→ WHAT NEEDS TO BE DONE: Look below for the line that has "fadd := binary32_op Qcplus;". Set down the lines from there through the line that has "still to be", exactly as written.

(Beginning of RECORDS TO PROCESS)

(** The significand has 24 bits, so a number with binary exponent
    [exponent] is rounded to a multiple of [2^(exponent - 23)]; below
    [2^-126] the spacing stays [2^-149]; a result of [2^128] or more has
    left the format. *)
Definition binary32_round (x : Qc) : option Qc :=
  let n := Z.abs (Qnum x) in
  let d := Qden x in
  if (n =? 0)%Z then Some (Q2Qc 0)
  else
    let exponent := Z.max (Q_log2 n d) (- 126) in
    let k := (23 - exponent)%Z in
    let magnitude :=
      if (0 <=? k)%Z then
        Q2Qc (round_half_even (n * 2 ^ k) d # Z.to_pos (2 ^ k))
      else
        Q2Qc (inject_Z
                (round_half_even n (d * Z.to_pos (2 ^ (- k))) * 2 ^ (- k))) in
    if Qc_ltb magnitude (Q2Qc (inject_Z (2 ^ 128))) then
      Some (if (Qnum x <? 0)%Z then (- magnitude)%Qc else magnitude)
    else None.

Definition binary32 : Type := option Qc.

Definition binary32_op (f : Qc -> Qc -> Qc) (a b : binary32) : binary32 :=
  match a, b with
  | Some x, Some y => binary32_round (f x y)
  | _, _ => None
  end.

Definition binary32_div (a b : binary32) : binary32 :=
  match a, b with
  | Some x, Some y =>
      if (Qnum y =? 0)%Z then None else binary32_round (x / y)%Qc
  | _, _ => None
  end.

Definition binary32_ltb (a b : binary32) : bool :=
  match a, b with
  | Some x, Some y => Qc_ltb x y
  | _, _ => false
  end.

Definition binary32_eqb (a b : binary32) : bool :=
  match a, b with
  | Some x, Some y => Qeq_bool x y
  | None, None => true
  | _, _ => false
  end.

Definition binary32_max (a b : binary32) : binary32 :=
  match a, b with
  | Some x, Some y => Some (Qc_max x y)
  | _, _ => None
  end.

Definition binary32_ops : FloatOps binary32 := {|
  lit := fun q => binary32_round (Q2Qc q);
  of_int := fun z => binary32_round (Q2Qc (inject_Z z));
  fadd := binary32_op Qcplus;
  fsub := binary32_op Qcminus;
  fmul := binary32_op Qcmult;
  fdiv := binary32_div;
  fopp := option_map Qcopp;
  flt := binary32_ltb;
  sinf := fun _ => None;
  tanf := fun _ => None;
  sqrtf := fun _ => None;
  floorf := option_map Qc_floor;
  fabsf := option_map Qc_abs;
  fmaxf := binary32_max
|}.

(** The colour whose three channels are the literal [0.8f], and the cell
    that holds it. *)
Definition grey_08 : Color_t binary32 :=
  Color1 (lit (FloatOps := binary32_ops) 0.8).

Definition grey_08_cell : float4 binary32 :=
  make_float4 (cr grey_08) (cg grey_08) (cb grey_08)
    (lit (FloatOps := binary32_ops) 1).

(** ** A small scene to run the kernel on

    Three materials stand in for the absent [Material.cuh]: a mirror
    (specular, reflects about the normal, attenuation one half), a diffuse
    surface (not specular, sends the path back along the normal, attenuation
    one half, both densities one) and a lamp (emits white, does not
    scatter).  The generator state is the list of the samples still to be
    drawn; an exhausted list keeps returning one. *)

Inductive DemoMaterial : Type := Mirror | Diffuse | Lamp | NullMaterial.

Definition reflect (v n : Vec3f_t Qc) : Vec3f_t Qc :=
  vsub v (vscale n (lit 2 * dot v n)%flt).

Definition demo_ray (o : Point3f_t Qc) (d : Vec3f_t Qc) (ty : RayType)
    : Ray_t Qc :=
  Build_Ray_t o d (lit 0.001) (lit 1000000) ty.

Definition demo_isValidDistance (ray : Ray_t Qc) (t : Qc) : bool :=
  (t_min ray <? t)%flt && (t <? t_max ray)%flt.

(End of RECORDS TO PROCESS)

→ THE COMPLETED TASK:
  fadd := binary32_op Qcplus;
  fsub := binary32_op Qcminus;
  fmul := binary32_op Qcmult;
  fdiv := binary32_div;
  fopp := option_map Qcopp;
  flt := binary32_ltb;
  sinf := fun _ => None;
  tanf := fun _ => None;
  sqrtf := fun _ => None;
  floorf := option_map Qc_floor;
  fabsf := option_map Qc_abs;
  fmaxf := binary32_max
|}.

(** The colour whose three channels are the literal [0.8f], and the cell
    that holds it. *)
Definition grey_08 : Color_t binary32 :=
  Color1 (lit (FloatOps := binary32_ops) 0.8).

Definition grey_08_cell : float4 binary32 :=
  make_float4 (cr grey_08) (cg grey_08) (cb grey_08)
    (lit (FloatOps := binary32_ops) 1).

(** ** A small scene to run the kernel on

    Three materials stand in for the absent [Material.cuh]: a mirror
    (specular, reflects about the normal, attenuation one half), a diffuse
    surface (not specular, sends the path back along the normal, attenuation
    one half, both densities one) and a lamp (emits white, does not
    scatter).  The generator state is the list of the samples still to be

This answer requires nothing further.